Thread: Initial request packet for SSL

Initial request packet for SSL

From
"Donald Fraser"
Date:
Hello,
I'm not sure whether this is the correct place to post this question, but I will try here first.
 
According to the documentation, to connect to the back-end using SSL a special start-up packet (SSLRequest) is required before the front-end can begin with the SSL hand-shake.
 
My question is, can this initial request be avoided in any way - is it possible to start with the SSL handshake without the request?
 
The reason I'm asking is that I've been asked to write some software that will establish a secure connection through a HTTPS proxy server to a PostgreSQL database.

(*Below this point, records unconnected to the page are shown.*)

(* ===== verification/Utf16.v ===== *)
(** * UTF-16 sources

    utf16.go and [Tree.InputEditForUTF16] of tree.go: the translation of a
    UTF-16 source to the UTF-8 source the parser reads, the offset and line
    tables kept with it, and the conversions of ranges, points and edits that
    read them. *)

From Stdlib Require Import ZArith Lia ZifyBool.
From stdpp Require Import base tactics list numbers option.
From S2P Require Import Prelude Utf8 Points SliceSort IncludedRanges.
Local Open Scope Z_scope.

Inductive UTF16ByteOrder := UTF16LittleEndian | UTF16BigEndian | UTF16OtherOrder (n : Z).

Inductive utf16_error := ErrInvalidUTF16ByteLength | ErrInvalidUTF16ByteOrder | ErrInvalidUTF16Range.

(** [byteOrder.Uint16] on the two bytes of a unit. *)
Definition unit_of (big : bool) (b0 b1 : Z) : Z :=
  if big then Z.lor b1 (Z.shiftl b0 8) else Z.lor b0 (Z.shiftl b1 8).

Fixpoint decode_units (big : bool) (source : list Z) : list Z :=
  match source with
  | b0 :: b1 :: source => unit_of big b0 b1 :: decode_units big source
  | _ => []
  end.

Definition DecodeUTF16Bytes (source : list Z) (order : UTF16ByteOrder) : list Z + utf16_error :=
  if negb (len source mod 2 =? 0) then inr ErrInvalidUTF16ByteLength
  else match order with
       | UTF16LittleEndian => inl (decode_units false source)
       | UTF16BigEndian => inl (decode_units true source)
       | UTF16OtherOrder _ => inr ErrInvalidUTF16ByteOrder
       end.

Record UTF16Range := mkUTF16Range {
  StartCodeUnit : Z; EndCodeUnit : Z; uStartPoint : Point; uEndPoint : Point }.

Record UTF16Edit := mkUTF16Edit {
  uStartCodeUnit : Z; uOldEndCodeUnit : Z; uNewEndCodeUnit : Z }.

Record utf16SourceMap := mkMap {
  msource : list Z;
  mutf8 : list Z;
  byteToUnit : list Z;
  byteBoundary : list bool;
  unitToByte : list Z;
  unitBoundary : list bool;
  lineStartUnits : list Z;
  lineStartBytes : list Z }.

Definition isUTF16LeadSurrogate (u : Z) : bool := (0xD800 <=? u) && (u <=? 0xDBFF).
Definition isUTF16TrailSurrogate (u : Z) : bool := (0xDC00 <=? u) && (u <=? 0xDFFF).

(** The library's [utf16.IsSurrogate] and [utf16.DecodeRune]. *)
Definition IsSurrogate (r : Z) : bool := (0xD800 <=? r) && (r <? 0xE000).

Definition DecodeSurrogates (r1 r2 : Z) : Z :=
  if isUTF16LeadSurrogate r1 && isUTF16TrailSurrogate r2
  then Z.lor (Z.shiftl (r1 - 0xD800) 10) (r2 - 0xDC00) + 0x10000
  else RuneError.

Definition decodeUTF16Rune (source : list Z) (pos : Z) : go (Z * Z) :=
  r ← index source pos;
  if IsSurrogate r then
    if pos + 1 <? len source then
      r2 ← index source (pos + 1);
      let decoded := DecodeSurrogates r r2 in
      if negb (decoded =? RuneError) then Ret (decoded, 2) else Ret (RuneError, 1)
    else Ret (RuneError, 1)
  else Ret (r, 1).

(** [m.unitToByte[u] = byteStart] for the units inside a rune. *)
Fixpoint store_units (n : nat) (u b : Z) (l : list Z) : go (list Z) :=
  match n with
  | O => Ret l
  | S n => l ← store l u b; store_units n (u + 1) b l
  end.

(** The body of the loop for one rune; [out] is the encoded source so far. *)
Definition encode_rune (m : utf16SourceMap) (out : list Z) (unitStart r unitSize : Z)
  : go (utf16SourceMap * list Z) :=
  let byteStart := len out in
  let encoded := EncodeRune r in
  let byteSize := len encoded in
  let unitEnd := unitStart + unitSize in
  let byteEnd := byteStart + byteSize in
  utb ← store (unitToByte m) unitStart (u32 byteStart);
  utb ← store_units (Z.to_nat (unitSize - 1)) (unitStart + 1) (u32 byteStart) utb;
  utb ← store utb unitEnd (u32 byteEnd);
  ub ← store (unitBoundary m) unitStart true;
  ub ← store ub unitEnd true;
  let btu := byteToUnit m ++ make (byteSize - 1) (u32 unitStart) ++ [u32 unitEnd] in
  let bb := byteBoundary m ++ make (byteSize - 1) false ++ [true] in
  let lsu := if r =? newline then lineStartUnits m ++ [u32 unitEnd] else lineStartUnits m in
  let lsb := if r =? newline then lineStartBytes m ++ [u32 byteEnd] else lineStartBytes m in
  Ret (mkMap (msource m) (mutf8 m) btu bb utb ub lsu lsb, out ++ encoded).

Fixpoint encode_loop (fuel : nat) (m : utf16SourceMap) (out : list Z) (unitPos : Z)
  : go (utf16SourceMap * list Z) :=
  if unitPos <? len (msource m) then
    match fuel with
    | O => NoFuel
    | S fuel =>
      '(r, unitSize) ← decodeUTF16Rune (msource m) unitPos;
      '(m, out) ← encode_rune m out unitPos r unitSize;
      encode_loop fuel m out (unitPos + unitSize)
    end
  else Ret (m, out).

Definition initial_map (source : list Z) : utf16SourceMap :=
  mkMap source [] [0] [true] (make (len source + 1) 0)
    (<[0%nat := true]> (make (len source + 1) false)) [0] [0].

Definition encodeUTF16ToUTF8WithMap (source : list Z) : go (list Z * utf16SourceMap) :=
  if len source =? 0 then Ret ([], initial_map source) else
  '(m, out) ← encode_loop (length source) (initial_map source) [] 0;
  Ret (out, mkMap (msource m) out (byteToUnit m) (byteBoundary m) (unitToByte m) (unitBoundary m)
              (lineStartUnits m) (lineStartBytes m)).

(** ** Offsets and points *)

Definition byteToUTF16Unit (m : utf16SourceMap) (offset : Z) : option Z :=
  if u32 (len (byteToUnit m) - 1) <? offset then None
  else match zget (byteBoundary m) offset with
       | Some true => zget (byteToUnit m) offset
       | _ => None
       end.

Definition utf16UnitToByte (m : utf16SourceMap) (offset : Z) : option Z :=
  if u32 (len (unitToByte m) - 1) <? offset then None
  else match zget (unitBoundary m) offset with
       | Some true => zget (unitToByte m) offset
       | _ => None
       end.

(** The row of an offset: the last line start that is not beyond it. *)
Definition point_in_lines (starts : list Z) (offset : Z) : go Point :=
  i ← search_loop (λ i, s ← index starts i; Ret (offset <? s)) (length starts) 0 (len starts);
  let row := if i - 1 <? 0 then 0 else i - 1 in
  lineStart ← index starts row;
  Ret (mkPoint (u32 row) (u32 (offset - lineStart))).

Definition pointForUnit (m : utf16SourceMap) (offset : Z) : go (option Point) :=
  if u32 (len (msource m)) <? offset then Ret None
  else p ← point_in_lines (lineStartUnits m) offset; Ret (Some p).

Definition pointForByte (m : utf16SourceMap) (offset : Z) : go (option Point) :=
  match byteToUTF16Unit m offset with
  | None => Ret None
  | Some unit => pointForUnit m unit
  end.

Definition pointForUTF8Byte (m : utf16SourceMap) (offset : Z) : go (option Point) :=
  if u32 (len (mutf8 m)) <? offset then Ret None
  else p ← point_in_lines (lineStartBytes m) offset; Ret (Some p).

Definition rangeForByteRange (m : utf16SourceMap) (startByte endByte : Z) : go (option UTF16Range) :=
  if endByte <? startByte then Ret None else
  match byteToUTF16Unit m startByte, byteToUTF16Unit m endByte with
  | Some startUnit, Some endUnit =>
    sp ← pointForUnit m startUnit;
    ep ← pointForUnit m endUnit;
    Ret (match sp, ep with
         | Some sp, Some ep => Some (mkUTF16Range startUnit endUnit sp ep)
         | _, _ => None
         end)
  | _, _ => Ret None
  end.

(** The loop of [includedRangesForUTF16]; [None] is [return nil, false]. *)
Fixpoint convert_ranges (m : utf16SourceMap) (ranges : list UTF16Range) : go (option (list Range)) :=
  match ranges with
  | [] => Ret (Some [])
  | r :: ranges =>
    if EndCodeUnit r <? StartCodeUnit r then Ret None else
    match utf16UnitToByte m (StartCodeUnit r), utf16UnitToByte m (EndCodeUnit r) with
    | Some startByte, Some endByte =>
      sp ← pointForUTF8Byte m startByte;
      ep ← pointForUTF8Byte m endByte;
      match (sp : option Point), (ep : option Point) with
      | Some sp, Some ep =>
        rest ← convert_ranges m ranges;
        Ret (option_map (cons (mkRange startByte endByte sp ep)) rest)
      | _, _ => Ret None
      end
    | _, _ => Ret None
    end
  end.

Section ranges.
Context `{SliceSort}.

Definition includedRangesForUTF16 (m : utf16SourceMap) (ranges : list UTF16Range)
  : go (option (list Range)) :=
  match ranges with
  | [] => Ret (Some [])
  | _ => out ← convert_ranges m ranges; Ret (option_map normalizeIncludedRanges out)
  end.

Definition IncludedRangesForUTF16 (source : list Z) (ranges : list UTF16Range)
  : go (option (list Range)) :=
  '(_, m) ← encodeUTF16ToUTF8WithMap source; includedRangesForUTF16 m ranges.

Definition IncludedRangesForUTF16Bytes (source : list Z) (order : UTF16ByteOrder)
    (ranges : list UTF16Range) : go (list Range + utf16_error) :=
  match DecodeUTF16Bytes source order with
  | inr err => Ret (inr err)
  | inl units =>
    out ← IncludedRangesForUTF16 units ranges;
    Ret (match out with Some rs => inl rs | None => inr ErrInvalidUTF16Range end)
  end.
End ranges.

Definition utf16Boundary (source : list Z) (offset : Z) : go bool :=
  if u32 (len source) <? offset then Ret false
  else if (offset =? 0) || (offset =? u32 (len source)) then Ret true
  else
    prev ← index source (offset - 1);
    next ← index source offset;
    Ret (negb (isUTF16LeadSurrogate prev) || negb (isUTF16TrailSurrogate next)).

Fixpoint measure_loop (fuel : nat) (source : list Z) (unitPos byteLen : Z) (pt : Point) : go (Z * Point) :=
  if unitPos <? len source then
    match fuel with
    | O => NoFuel
    | S fuel =>
      '(r, unitSize) ← decodeUTF16Rune source unitPos;
      let byteSize := u32 (RuneLen r) in
      let byteLen := u32 (byteLen + byteSize) in
      let pt := if r =? newline then mkPoint (u32 (Row pt + 1)) 0
                else mkPoint (Row pt) (u32 (Column pt + byteSize)) in
      measure_loop fuel source (unitPos + unitSize) byteLen pt
    end
  else Ret (byteLen, pt).

Definition measureUTF16AsUTF8 (source : list Z) : go (Z * Point) :=
  measure_loop (length source) source 0 0 (mkPoint 0 0).

(** [InputEditForUTF16] for a tree whose source map is [m]. *)
Definition InputEditForUTF16 (m : utf16SourceMap) (edit : UTF16Edit) (newSource : list Z)
  : go (option InputEdit) :=
  if (uOldEndCodeUnit edit <? uStartCodeUnit edit) || (uNewEndCodeUnit edit <? uStartCodeUnit edit)
  then Ret None else
  b1 ← utf16Boundary newSource (uStartCodeUnit edit);
  b2 ← (if (b1 : bool) then utf16Boundary newSource (uNewEndCodeUnit edit) else Ret false);
  if negb b2 then Ret None else
  match utf16UnitToByte m (uStartCodeUnit edit), utf16UnitToByte m (uOldEndCodeUnit edit) with
  | Some startByte, Some oldEndByte =>
    replacement ← gslice newSource (uStartCodeUnit edit) (uNewEndCodeUnit edit);
    '(replacementByteLen, replacementPoint) ← measureUTF16AsUTF8 replacement;
    if 2 ^ 32 - 1 - startByte <? replacementByteLen then Ret None else
    sp ← pointForUTF8Byte m startByte;
    op ← pointForUTF8Byte m oldEndByte;
    Ret (match sp, op with
         | Some sp, Some op =>
           Some (mkInputEdit startByte oldEndByte (u32 (startByte + replacementByteLen)) sp op
                   (addPointDelta sp replacementPoint))
         | _, _ => None
         end)
  | _, _ => Ret None
  end.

My research shows that to tunnel through a proxy requires first the connection to the proxy server and then the SSL hand-shake. Many HTTPS proxy servers will not allow any data to be transmitted before the SSL hand-shake, which in the case for PostgreSQL is going to cause problems if I'm required to send the SSLRequest packet first.
 
Any thoughts would be appreciated,
regards
Donald Fraser. 
 
 

Re: Initial request packet for SSL

From
Tom Lane
Date:
"Donald Fraser" <postgres@kiwi-fraser.net> writes:
> My question is, can this initial request be avoided in any way - is it =
> possible to start with the SSL handshake without the request?

No, sorry.  You might consider tunneling to an ssh proxy port that is
redirected to 5432 locally on the database server.

            regards, tom lane